2 Models Available
A marketer takes a brand spokesperson portrait + ElevenLabs-generated script and ships a 30-second talking-head ad with no on-camera talent. On Martini's canvas, route the portrait into a lip-sync tool node, send the audio track from ElevenLabs Eleven v3 alongside, and pick Kling Avatar (tight talking head), OmniHuman (presenter with gesture and torso), or Kling O3 Video Edit for restyle. Most lip-sync models cap at 30-60 seconds per call, so chunk longer scripts. Pick a model below to walk through the UGC explainer or dub workflow.
Kling
Kling AI Avatar is the focused-face lipsync model — it takes a portrait + audio track and produces a tight talking-head video where the mouth, jaw, and lower face animate naturally to the audio waveform.

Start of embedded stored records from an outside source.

(** * GRASS GIS notebooks: a model of the notebook code and its run

    The repository holds Jupyter notebooks (Python 2 kernel).  The code
    cells of the notebook on buffers, cost surfaces and least cost paths
    are a straight-line script of Python statements and IPython shell
    escapes ([!cmd] lines); the code cell of [07_next_steps] defines the
    [TestViewshedPoint] test class.

    The development has four parts:
    - [Py]: the Python/IPython fragment the cells are written in, with an
      interpreter over an explicit interpreter state, an external [world]
      answering every call that leaves the process, and a trace of the
      effects requested;
    - [Notebook]: the code cells of the buffers/cost-surface notebook;
    - [Mapcalc]: the raster algebra expressions handed to [r.mapcalc];
    - [Gunittest]: the example test class and its fixture cycle. *)

From Stdlib Require Import ZArith String Ascii List Bool Lia QArith.
From stdpp Require Import base gmap strings list pretty.

Set Warnings "-register-all".

Local Open Scope Z_scope.
Local Open Scope string_scope.

(** A double quote character, as a one-character string, and quoting. *)
Definition dquote : string := String "034"%char EmptyString.
Definition q (s : string) : string := dquote +:+ s +:+ dquote.

Module Py.

(** ** Syntax *)

Inductive binop := Add | Sub | Mult.

Inductive expr :=
| Num (n : Z)
| Str (s : string)
| Name (id : string)
| BinOp (l : expr) (op : binop) (r : expr)
| Attribute (e : expr) (attr : string)
| Subscript (e : expr) (index : expr)
| ListLit (elts : list expr)
| Call (func : expr) (args : list expr) (keywords : list (string * expr)).

Inductive stmt :=
| Import (module : string) (asname : option string)
| ImportFrom (module : string) (name : string)
| Assign (target : expr) (value : expr)
| Expr (e : expr)
| Print (values : list expr)
| Bang (line : string).

(** ** Values, exceptions, effects *)

Inductive value :=
| VNone
| VBool (b : bool)
| VInt (n : Z)
| VStr (s : string)
| VList (vs : list value)
| VTuple (vs : list value)
| VModule (name : string)
| VFunc (qualname : string)
| VEnviron
| VSysPath
| VMethod (self : value) (name : string)
| VImage (filename : string)
| VOpaque (descr : string).

Inductive exn :=
| NameError (id : string)
| AttributeError (attr : string)
| TypeError
| KeyError (key : string)
| ImportError (module : string)
| CalledProcessError
| ScriptError
| IOError (path : string)
| OSError (path : string).

(** What [grass.script.setup.init] hands back: the path of the session rc
    file it wrote and the environment variables it set. *)
Record session := { rc_path : string; env_updates : list (string * string) }.

Inductive event :=
| EvStdout (text : string)
| EvShell (cmd : string) (env : gmap string string) (status : Z)
| EvSubprocess (argv : list string) (env : gmap string string) (out : option string)
| EvSessionInit (gisbase dbase location mapset : string) (res : option session)
| EvDownload (url filename : string) (body : option string)
| EvReadFile (path : string) (ok : bool)
| EvRemove (path : string) (ok : bool)
| EvDisplay (v : value).

(** The interpreter state: the user namespace (name/value bindings, one
    per name), the process environment ([os.environ]), the module search
    path ([sys.path]) and the two module-level flags of
    [grass.script.core]. *)
Record state := {
  globals : list (string * value);
  environ : gmap string string;
  sys_path : list string;
  raise_on_error : bool;
  capture_stderr : bool
}.

(** Everything outside the process: whether a module is found on a
    search path, and the answer to each external call.  The first
    argument of an answer is the index of the statement that asks, so
    that the same call may be answered differently at different times. *)
Record world := {
  module_found : list string → string → bool;
  check_output_result : nat → list string → option string;
  init_result : nat → string → string → string → string → option session;
  urlretrieve_result : nat → string → option string;
  file_readable : nat → string → bool;
  remove_ok : nat → string → bool;
  system_status : nat → string → Z
}.

(** ** State updates *)

Fixpoint lookup_var (x : string) (g : list (string * value)) : option value :=
  match g with
  | [] => None
  | (y, v) :: g' => if String.eqb x y then Some v else lookup_var x g'
  end.

Fixpoint update_var (x : string) (v : value) (g : list (string * value))
  : list (string * value) :=
  match g with
  | [] => [(x, v)]
  | (y, u) :: g' => if String.eqb x y then (x, v) :: g' else (y, u) :: update_var x v g'
  end.

Definition set_global (x : string) (v : value) (st : state) : state :=
  {| globals := update_var x v (globals st); environ := environ st;
     sys_path := sys_path st; raise_on_error := raise_on_error st;
     capture_stderr := capture_stderr st |}.

Definition setenv (k v : string) (env : gmap string string) : gmap string string :=
  <[k := v]> env.

Definition set_environ (env : gmap string string) (st : state) : state :=
  {| globals := globals st; environ := env;
     sys_path := sys_path st; raise_on_error := raise_on_error st;
     capture_stderr := capture_stderr st |}.

Definition set_sys_path (p : list string) (st : state) : state :=
  {| globals := globals st; environ := environ st;
     sys_path := p; raise_on_error := raise_on_error st;
     capture_stderr := capture_stderr st |}.

Definition set_raise (b : bool) (st : state) : state :=
  {| globals := globals st; environ := environ st;
     sys_path := sys_path st; raise_on_error := b;
     capture_stderr := capture_stderr st |}.

Definition set_capture (b : bool) (st : state) : state :=
  {| globals := globals st; environ := environ st;
     sys_path := sys_path st; raise_on_error := raise_on_error st;
     capture_stderr := b |}.

Definition apply_updates (ups : list (string * string)) (env : gmap string string)
  : gmap string string :=
  fold_left (λ e kv, setenv kv.1 kv.2 e) ups env.

(** ** The state-and-exception monad with an effect trace *)

Inductive res (A : Type) :=
| Ok (a : A) (st : state) (tr : list event)
| Raised (e : exn) (st : state) (tr : list event).
Arguments Ok {A} a st tr.
Arguments Raised {A} e st tr.

Definition M (A : Type) : Type := state → res A.

Definition ret {A} (a : A) : M A := λ st, Ok a st [].
Definition raise {A} (e : exn) : M A := λ st, Raised e st [].
Definition emit (ev : event) : M unit := λ st, Ok tt st [ev].
Definition get : M state := λ st, Ok st st [].
Definition modify (f : state → state) : M unit := λ st, Ok tt (f st) [].

Definition bind {A B} (m : M A) (f : A → M B) : M B := λ st,
  match m st with
  | Ok a st1 tr1 =>
      match f a st1 with
      | Ok b st2 tr2 => Ok b st2 (tr1 ++ tr2)
      | Raised e st2 tr2 => Raised e st2 (tr1 ++ tr2)
      end
  | Raised e st1 tr1 => Raised e st1 tr1
  end.

Notation "x <- m ;; f" := (bind m (λ x, f))
  (at level 100, m at next level, right associativity).
Notation "m ;;; f" := (bind m (λ _, f))
  (at level 100, right associativity).

Definition mapM {A B} (f : A → M B) : list A → M (list B) :=
  fix go l :=
    match l with
    | [] => ret []
    | a :: l' => b <- f a ;; bs <- go l' ;; ret (b :: bs)
    end.

(** ** Library functions on strings *)

Definition is_space (c : ascii) : bool :=
  let n := nat_of_ascii c in
  (Nat.eqb n 32 || (Nat.leb 9 n && Nat.leb n 13))%bool.

Fixpoint lstrip (s : string) : string :=
  match s with
  | String c s' => if is_space c then lstrip s' else s
  | EmptyString => EmptyString
  end.

(** [rstrip] keeps a character when something other than white space
    follows it. *)
Fixpoint rstrip (s : string) : string :=
  match s with
  | String c s' =>
      match rstrip s' with
      | EmptyString => if is_space c then EmptyString else String c EmptyString
      | t => String c t
      end
  | EmptyString => EmptyString
  end.

(** [str.strip()] *)
Definition strip (s : string) : string := rstrip (lstrip s).

Definition starts_with_slash (s : string) : bool :=
  match s with String "/" _ => true | _ => false end.

Fixpoint ends_with_slash (s : string) : bool :=
  match s with
  | EmptyString => false
  | String c EmptyString => Ascii.eqb c "/"
  | String _ s' => ends_with_slash s'
  end.

(** [posixpath.join(a, *p)] *)
Definition join (a : string) (p : list string) : string :=
  fold_left (λ path b,
    if starts_with_slash b then b
    else if (String.eqb path "" || ends_with_slash path)%bool then path +:+ b
    else path +:+ "/" +:+ b) p a.

(** [str(v)] for the values that have a literal rendering. *)
Definition str (v : value) : string :=
  match v with
  | VNone => "None"
  | VBool true => "True"
  | VBool false => "False"
  | VInt n => pretty n
  | VStr s => s
  | _ => "<object>"
  end.

Fixpoint join_with (sep : string) (l : list string) : string :=
  match l with
  | [] => ""
  | [s] => s
  | s :: l' => s +:+ sep +:+ join_with sep l'
  end.

(** IPython expands [$name] in a shell line from the user namespace; a
    name that is not bound is left as written. *)
Definition is_ident_char (c : ascii) : bool :=
  let n := nat_of_ascii c in
  ((Nat.leb 48 n && Nat.leb n 57) || (Nat.leb 65 n && Nat.leb n 90)
   || (Nat.leb 97 n && Nat.leb n 122) || Nat.eqb n 95)%bool.

Definition flush_ident (g : list (string * value)) (ident : option string) : string :=
  match ident with
  | None => ""
  | Some "" => "$"
  | Some id => match lookup_var id g with Some v => str v | None => "$" +:+ id end
  end.

Fixpoint var_expand_go (g : list (string * value)) (s : string) (ident : option string)
  : string :=
  match s with
  | EmptyString => flush_ident g ident
  | String c s' =>
      match ident with
      | Some id =>
          if is_ident_char c
          then var_expand_go g s' (Some (id +:+ String c EmptyString))
          else flush_ident g ident +:+
               (if Ascii.eqb c "$" then var_expand_go g s' (Some "")
                else String c (var_expand_go g s' None))
      | None =>
          if Ascii.eqb c "$" then var_expand_go g s' (Some "")
          else String c (var_expand_go g s' None)
      end
  end.

Definition var_expand (g : list (string * value)) (line : string) : string :=
  var_expand_go g line None.

(** [import a.b] without [as] binds the top-level package [a]. *)
Fixpoint top_package (m : string) : string :=
  match m with
  | EmptyString => EmptyString
  | String c m' => if Ascii.eqb c "." then EmptyString else String c (top_package m')
  end.

(** ** Modules, attributes, builtins *)

(** The attributes of the library modules that the notebooks use. *)
Definition module_table : list (string * string * value) :=
  [ ("os", "environ", VEnviron);
    ("os", "path", VModule "os.path");
    ("os", "remove", VFunc "os.remove");
    ("os.path", "join", VFunc "os.path.join");
    ("sys", "path", VSysPath);
    ("subprocess", "check_output", VFunc "subprocess.check_output");
    ("urllib", "urlretrieve", VFunc "urllib.urlretrieve");
    ("grass.script", "set_raise_on_error", VFunc "grass.script.set_raise_on_error");
    ("grass.script", "set_capture_stderr", VFunc "grass.script.set_capture_stderr");
    ("grass.script.setup", "init", VFunc "grass.script.setup.init");
    ("IPython.display", "Image", VFunc "IPython.display.Image") ].

Fixpoint module_attr_in (tbl : list (string * string * value)) (m attr : string)
  : option value :=
  match tbl with
  | [] => None
  | (m', a', v) :: tbl' =>
      if (String.eqb m m' && String.eqb attr a')%bool then Some v
      else module_attr_in tbl' m attr
  end.

Definition module_attr : string → string → option value := module_attr_in module_table.

Definition builtin (id : string) : option value :=
  if String.eqb id "True" then Some (VBool true)
  else if String.eqb id "False" then Some (VBool false)
  else if String.eqb id "None" then Some VNone
  else None.

Definition lookup_name (id : string) : M value :=
  st <- get ;;
  match lookup_var id (globals st) with
  | Some v => ret v
  | None => match builtin id with Some v => ret v | None => raise (NameError id) end
  end.

Definition getattr (v : value) (attr : string) : M value :=
  match v with
  | VModule m =>
      match module_attr m attr with
      | Some a => ret a
      | None => raise (AttributeError attr)
      end
  | VStr s => if String.eqb attr "strip" then ret (VMethod v attr) else raise (AttributeError attr)
  | VSysPath => if String.eqb attr "append" then ret (VMethod v attr) else raise (AttributeError attr)
  | _ => raise (AttributeError attr)
  end.

Definition getitem (c k : value) : M value :=
  match c, k with
  | VEnviron, VStr key =>
      st <- get ;;
      match environ st !! key with
      | Some s => ret (VStr s)
      | None => raise (KeyError key)
      end
  | _, _ => raise TypeError
  end.

Definition arith (op : binop) (a b : value) : M value :=
  match a, b with
  | VInt x, VInt y =>
      ret (VInt match op with Add => x + y | Sub => x - y | Mult => x * y end)
  | _, _ => raise TypeError
  end.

The framing stays head-and-shoulders; for full-body presenter video with gesture and torso movement, use OmniHuman instead. Kling AI Avatar runs as an audio-driven node with no text prompt and no configurable parameters — quality is entirely determined by the portrait and audio. Most lipsync calls cap at 30-60 seconds per generation; chunk longer scripts into multiple calls and concat downstream. The companion `tools/lip-sync` page covers routing details; this how-to focuses on the Kling-Avatar-paired pipeline specifically.
ByteDance
OmniHuman 1.5 is the full-upper-body lipsync model — it animates not just the face but the shoulders, arms, hands, and torso in response to the audio, producing presenter-style talking-head videos that look like recorded video rather than a still portrait with moving lips. The architecture is portrait + audio → synced video with natural micro-expressions, blink timing, head sway, and gesture. Where Kling AI Avatar gives you tight close-up framing, OmniHuman gives you a presenter who can read a script while gesturing naturally — the right pick for executive presentations, keynote-style marketing, courses with talent-on-screen, or UGC ads where presence matters. Output runs at 720p in 1:1, 16:9, or 9:16 aspect. The companion `tools/lip-sync` page covers tool routing; this how-to focuses on the OmniHuman-paired pipeline specifically.